Property: Permit Released Exactly Once

Statement: Each object's frontier permit is released exactly once, never earlier and never twice.

Proof:

  1. Permit is created when frontier.try_acquire_ctx() succeeds (once per object)
  2. Permit is wrapped in ObjectPermit, which is moved into ObjectCtx, not cloned
  3. ObjectCtx is wrapped in Arc, shared across tasks
  4. Permit lifetime is linked to ObjectCtx lifetime via RAII
  5. ObjectCtx drops only when Arc::strong_count() reaches 0 (once)
  6. ObjectPermit::drop() releases the permit exactly once

Property: Non-Blocking Enumerate (Deadlock Prevention)

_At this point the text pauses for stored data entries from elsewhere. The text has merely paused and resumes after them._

Lemma provided_same s s' : accounts s' = accounts s -> chain s' = chain s -> contracts_provided s -> contracts_provided s'.
Proof. intros Ha Hc Hs b. unfold contract_at. rewrite Ha, Hc. apply Hs. Qed.

Lemma contract_at_put b a o (s : St) :
  is_Some (contract_at b (put_account a o s)) ->
  b <> a /\ is_Some (contract_at b s) \/ b = a /\ is_Some (o ≫= contract_info).
Proof.
  unfold contract_at. simpl. destruct (decide (b = a)) as [->|Hne].
  - rewrite lookup_partial_alter_eq. by right.
  - rewrite lookup_partial_alter_ne by done. by left.
Qed.

Lemma provided_put a o s :
  (is_Some (o ≫= contract_info) -> is_Some (contract_at a s)) -> contracts_provided s -> contracts_provided (put_account a o s).
Proof. intros Ho. apply provided_mono; [|done]. intros b Hb. destruct (contract_at_put _ _ _ _ Hb) as [[]|[-> ?]]; auto. Qed.

Lemma chain_deref h (w : St) : chain (deref_code h w) = chain w.
Proof. unfold deref_code. destruct (code_infos w !! h); [by destruct (_ =? _)|done]. Qed.

Lemma remove_account_mono a (s : St) :
  chain (remove_account a s) = chain s
  /\ forall b, is_Some (contract_at b (remove_account a s)) -> is_Some (contract_at b s).
Proof.
  unfold remove_account. split.
  - destruct (contract_at a s); [apply chain_deref|done].
  - intros b. set (w := match contract_at a s with Some _ => _ | None => _ end).
    assert (accounts w = accounts s) as Hw by (unfold w; destruct (contract_at a s); [apply accounts_deref|done]).
    unfold contract_at at 1 2. simpl. rewrite Hw.
    destruct (decide (b = a)) as [->|]; [by rewrite lookup_delete_eq; intros []|by rewrite lookup_delete_ne].
Qed.

(** What is reaped is no contract any more. *)
Lemma on_chain_mono {A : Type} (m : M L X A) s r s' : on_chain m s = (r, s') ->
  chain s' = (m (chain s)).2 /\ forall b, is_Some (contract_at b s') -> is_Some (contract_at b s).
Proof.
  unfold on_chain. destruct (m (chain s)) as [r0 l]. intros [= _ <-].
  apply (fold_left_inv (fun w => chain w = l /\ forall b, is_Some (contract_at b w) -> is_Some (contract_at b s))); [|done].
  intros w who [Hl Hb]. unfold on_killed_account.
  destruct (remove_account_mono (get_default_evm_address who)
    (match get_evm_address who (chain s) with Some a => remove_account a w | None => w end)) as [-> H2].
  destruct (get_evm_address who (chain s)) as [a|]; [|by auto].
  destruct (remove_account_mono a w) as [-> H1]. by auto.
Qed.

Lemma on_chain_provided {A : Type} (m : M L X A) s r s' :
  spares m -> on_chain m s = (r, s') -> contracts_provided s -> contracts_provided s'.
Proof.
  intros Hm Hrun. destruct (on_chain_mono _ _ _ _ Hrun) as [Hc Hb]. apply provided_mono; [by auto|].
  intros b. rewrite Hc. apply Hm.
Qed.

(** ** The steps of the code *)

Lemma remove_contract_safe N fs a t s size s' :
  contracts_provided s -> remove_contract a t s = (Ok size, s') -> codes_safe N fs s -> codes_safe N fs s'.
Proof.
  intros Hp Hrun HN. unfold remove_contract in Hrun. run_inv Hrun. rename x into i, x0 into c, R0 into Ha, R1 into Hc.
  eapply on_chain_safe; [exact R2|]. clear R2. unfold on_chain in R.
  destruct (transfer_all _ _ _) as [[u|e|] l] eqn:Ht; [|done..].
  assert (provided a (chain s)) as Hpa by (apply Hp; unfold contract_at; rewrite Ha; simpl; rewrite Hc; done).
  rewrite (provider_protects providers _ _ _ _ _ Hpa Ht) in R. injection R as _ <-. simpl.
  assert (codes_safe N fs (set_chain l s)) as HN1 by (by eapply codes_safe_same; [| | |exact HN]).
  eapply codes_safe_same with (fs := fs) (s := put_account a (Some (with_contract None i)) (deref_code (code_hash c) (set_chain l s)));
    [done..|].
  intros HN0. destruct (HN1 HN0) as [Hok Hr]. split; [by eapply codes_ok_drop|].
  intros h. etransitivity; [|apply (Hr h)]. apply Z.add_le_mono_r.
  etransitivity; [apply users_put_le|by rewrite users_deref]. rewrite accounts_deref. simpl. rewrite Ha. apply uses_range.
Qed.

(** Taking a reference. *)
Lemma refs_ref h code h' (s : St) :
  refs h' (ref_code h code s) = if h' =? h then sat_add 32 (refs h s) 1 else refs h' s.
Proof.
  unfold ref_code, refs. destruct (code_infos s !! h) as [ci|] eqn:Hh; simpl;
    (destruct (Z.eqb_spec h' h) as [->|]; [rewrite lookup_insert_eq|by rewrite lookup_insert_ne]); done.
Qed.

Lemma accounts_ref h code (s : St) : accounts (ref_code h code s) = accounts s.
Proof. unfold ref_code. by destruct (code_infos s !! h). Qed.

Lemma stored_ref code (s : St) : codes_ok s -> forall h' ci, code_infos (ref_code (keccak cfg code) code s) !! h' = Some ci ->
  0 <= ref_count ci /\ exists c, codes (ref_code (keccak cfg code) code s) !! h' = Some c /\ keccak cfg c = h'.
Proof.
  intros [_ Hst] h' ci. unfold ref_code. destruct (code_infos s !! keccak cfg code) as [ci0|] eqn:Hh; simpl;
    (destruct (decide (keccak cfg code = h')) as [<-|Hne];
      [rewrite lookup_insert_eq; intros [= <-]; simpl|rewrite lookup_insert_ne by done; intros Hci]).
  - destruct (Hst _ _ Hh) as [? ?]. split; [unfold sat_add; pose proof (umax_nonneg 32); lia|done].
  - by apply (Hst h' ci).
  - split; [lia|]. exists code. by rewrite lookup_insert_eq.
  - rewrite lookup_insert_ne by done. by apply (Hst h' ci).
Qed.

Lemma users_alter h a f (m : gmap H160 AccountInfo) :
  map_sum (uses h) (partial_alter f a m) = map_sum (uses h) m - uses_of h (m !! a) + uses_of h (f (m !! a)).
Proof. rewrite <- users_put. f_equal. apply partial_alter_ext. by intros ? ->. Qed.

(** An account becomes a contract, and the code is counted. *)
Lemma codes_safe_install N fs fs' a f code (s : St) :
  (forall h i, uses_of h (f i) = if h =? keccak cfg code then 1 else 0) -> codes_safe (N + 1) fs s ->
  codes_safe N fs' (set_accounts (partial_alter f a) (ref_code (keccak cfg code) code s)).
Proof.
  intros Hf HN HN0. destruct (HN ltac:(lia)) as [Hok Hr].
  assert (forall h, users h (set_accounts (partial_alter f a) (ref_code (keccak cfg code) code s))
                    <= users h s + (if h =? keccak cfg code then 1 else 0)) as Hle.
  { intros h. unfold users. simpl. rewrite accounts_ref, users_alter, Hf. pose proof (users_of_le h a s). lia. }
  split; [split; [|by apply stored_ref]|]; intros h; specialize (Hle h); specialize (Hr h).
  - change (refs h (set_accounts ?g ?t)) with (refs h t). rewrite refs_ref. pose proof (users_counted s Hok h).
    destruct (Z.eqb_spec h (keccak cfg code)) as [->|]; unfold sat_add; lia.
  - destruct (h =? keccak cfg code); lia.
Qed.

Lemma size_update_safe N fs a z (s : St) : codes_safe N fs s -> codes_safe N fs (update_contract_storage_size a z s).
Proof.
  intros HN. eapply codes_safe_same; [| | |exact HN]; unfold update_contract_storage_size;
    destruct (z =? 0); try done; by destruct (0 <? z).
Qed.

Lemma initialization_safe N fs fs' a m code s s' :
  on_contract_initialization cfg a m code s = (Ok tt, s') -> codes_safe (N + 1) fs s -> codes_safe N fs' s'.
Proof.
  intros Hrun HN. unfold on_contract_initialization in Hrun. run_inv Hrun.
  apply codes_safe_same with (fs := fs)
    (s := set_accounts (partial_alter (fun maybe => match maybe with
            | Some i => Some (with_contract (Some (MkContractInfo (keccak cfg code) m (ethereum_compatibility cfg))) i)
            | None => Some (AccountInfo_new 0 (Some (MkContractInfo (keccak cfg code) m (ethereum_compatibility cfg))))
            end) a)
          (ref_code (keccak cfg code) code (update_contract_storage_size a
            (to_signed 32 (sat_add 32 (wrap 32 (Z.of_nat (length code))) (new_contract_extra_bytes cfg))) s)));
    try done.
  eapply codes_safe_install; [|by apply size_update_safe, HN].
  intros h [i|]; simpl; unfold uses; simpl; by rewrite Z.eqb_sym.
Qed.

(** The reference of a contract that is removed is taken back, and of no other. *)
Lemma remove_contract_provided a t s size s' :
  remove_contract a t s = (Ok size, s') -> contracts_provided s -> contracts_provided s'.
Proof.
  intros Hrun Hp. unfold remove_contract in Hrun. run_inv Hrun. rename x into i, x0 into c.
  destruct (on_chain_mono _ _ _ _ R) as [Hc1 Hb1]. destruct (on_chain_mono _ _ _ _ R2) as [Hc2 Hb2].
  simpl in Hc2. rewrite chain_deref, Hc1 in Hc2. intros b Hb.
  apply Hb2, contract_at_put in Hb as [[Hne Hb]|[_ []]]; [|done].
  unfold contract_at in Hb. simpl in Hb. rewrite accounts_deref in Hb. apply Hb1, Hp in Hb.
  pose proof (transfer_all_keeps_accounts providers (get_account_id a (chain s)) (get_account_id t (chain s)) a (chain s)) as Hk.
  apply (transfer_all_spares providers (get_account_id a (chain s)) (get_account_id t (chain s))) in Hb.
  rewrite Hc2. set (l := (transfer_all _ _ (chain s)).2) in *. rewrite <- Hk. by apply (provider_taken providers).
Qed.

Lemma initialization_provided a m code s s' :
  on_contract_initialization cfg a m code s = (Ok tt, s') -> contracts_provided s -> contracts_provided s'.
Proof.
  intros Hrun Hp. unfold on_contract_initialization in Hrun. run_inv Hrun.
  set (z := to_signed 32 _). set (f := fun maybe : option AccountInfo => _). set (h := keccak cfg code).
  assert (chain (ref_code h code (update_contract_storage_size a z s)) = chain s
          /\ accounts (ref_code h code (update_contract_storage_size a z s)) = accounts s) as [Hc Ha].
  { unfold ref_code, update_contract_storage_size.
    destruct (z =? 0), (0 <? z); simpl; destruct (code_infos s !! h); done. }
  intros b Hb. simpl. rewrite Hc. destruct (decide (b = a)) as [->|Hne]; [apply (provider_given providers)|].
  apply (provider_kept providers), Hp. unfold contract_at in *. simpl in Hb. by rewrite Ha, lookup_partial_alter_ne in Hb.
Qed.

Lemma inc_nonce_provided a (s : St) : contracts_provided s -> contracts_provided (inc_nonce a s).
Proof.
  apply provided_mono; [|done]. intros b. unfold contract_at, inc_nonce. simpl. intros Hb. left.
  destruct (decide (b = a)) as [->|Hne]; [|by rewrite lookup_partial_alter_ne in Hb].
  rewrite lookup_partial_alter_eq in Hb. destruct (accounts s !! a); [done|by destruct Hb].
Qed.

Lemma inc_nonce_safe N fs a (s : St) : codes_safe N fs s -> codes_safe N fs (inc_nonce a s).
Proof.
  intros HN HN0. destruct (HN HN0) as [[Hu Hst] Hr].
  assert (forall h, users h (inc_nonce a s) = users h s) as Heq.
  { intros h. unfold users, inc_nonce. simpl. rewrite users_alter.
    destruct (accounts s !! a) as [i|]; simpl; unfold uses; simpl; lia. }
  split; [split; [|done]|]; intros h; rewrite Heq; [apply Hu|apply Hr].
Qed.

(** What every step keeps. *)
Definition codes_kept (N : Z) (fs : list frame) (s : St) : Prop := codes_safe N fs s /\ contracts_provided s.

Lemma codes_kept_same N fs fs' (s s' : St) :
  accounts s' = accounts s -> codes s' = codes s -> code_infos s' = code_infos s ->
  (forall b, provided b (chain s) -> provided b (chain s')) -> codes_kept N fs s -> codes_kept N fs' s'.
Proof.
  intros Ha Hc Hi Hp [HN Hs]. split; [by eapply codes_safe_same; [| | |exact HN]|].
  eapply provided_mono; [|exact Hp|exact Hs]. intros b. unfold contract_at. rewrite Ha. by left.
Qed.

Lemma codes_kept_spend N n fs (s : St) : 0 <= n -> codes_kept (N + n) fs s -> codes_kept N fs s.
Proof.
  intros Hn [HN Hp]. split; [|done]. intros HN0. destruct (HN ltac:(lia)) as [Hok Hr].
  split; [done|]. intros h. specialize (Hr h). lia.
Qed.

Lemma on_chain_kept N fs fs' {A : Type} (m : M L X A) s r s' :
  spares m -> on_chain m s = (r, s') -> codes_kept N fs s -> codes_kept N fs' s'.
Proof.
  intros Hm Hrun [HN Hp]. split; [|by eapply on_chain_provided].
  eapply codes_safe_same; [| | |eapply on_chain_safe; [exact Hrun|exact HN]]; done.
Qed.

Statement: No executor thread running Enumerate will block waiting for frontier permits.

Proof:

  1. Enumerate uses only frontier.try_acquire_ctx(), never frontier.acquire()
  2. try_acquire_ctx() returns immediately: Some(ctx) or None
  3. If None, Enumerate re-enqueues itself and returns (no wait)
  4. Therefore, no executor thread blocks on frontier permits

Consequence: If all N executor threads are running, and all are in the Enumerate handler, each will re-enqueue and yield. One will eventually dequeue a non-Enumerate task.


Testing Strategy

The module includes focused unit tests for frontier semantics, permit lifetime, and size budgets:

  1. Frontier Acquisition: frontier_try_acquire_does_not_block()

    • Verifies try_acquire() returns None at capacity
  2. Permit Lifetime: object_ctx_releases_permit_on_drop()

    • Single object; drop ObjectCtx; verify permit released
  3. Multi-Chunk Permit Lifetime: multi_chunk_object_permit_lifetime()

    • Simulate FetchSync → FetchSync → Scan → Scan chain
    • Verify permit released only after all tasks drop
  4. Concurrent Completion: concurrent_object_completion()

    • 10 threads acquiring 10 objects concurrently
    • Verify all permits released when all objects done
  5. Size Assertions:

    • Task size ≤ 128 bytes
    • ObjectDescriptor size ≤ 64 bytes
    • Ensures cache efficiency

Summary

The task graph module defines a typed, state-machine-driven task model with these key features:

  1. Explicit State Machine: Enumerate → FetchSync → Scan → Completion
  2. Refcounted Permits: Arc<ObjectCtx> ensures permit release exactly once
  3. Work-Conserving Backpressure: Enumerate re-enqueues on frontier full, never drops work
  4. Non-Blocking Enumerate Path: Enumerate uses try_acquire()/try_acquire_ctx(); acquire() remains available for blocking producer contexts
  5. Introspectable Tasks: Typed enum enables metrics and debugging
  6. Efficient Memory: ObjectRef is 8 bytes, tasks fit in 2 cache lines
  7. RAII Permit Safety: Frontier slots are released by drop semantics without manual bookkeeping

This design ensures memory safety, prevents deadlocks from blocking enumerate handlers, bounds resource consumption, and makes permit lifetime correctness automatic through RAII.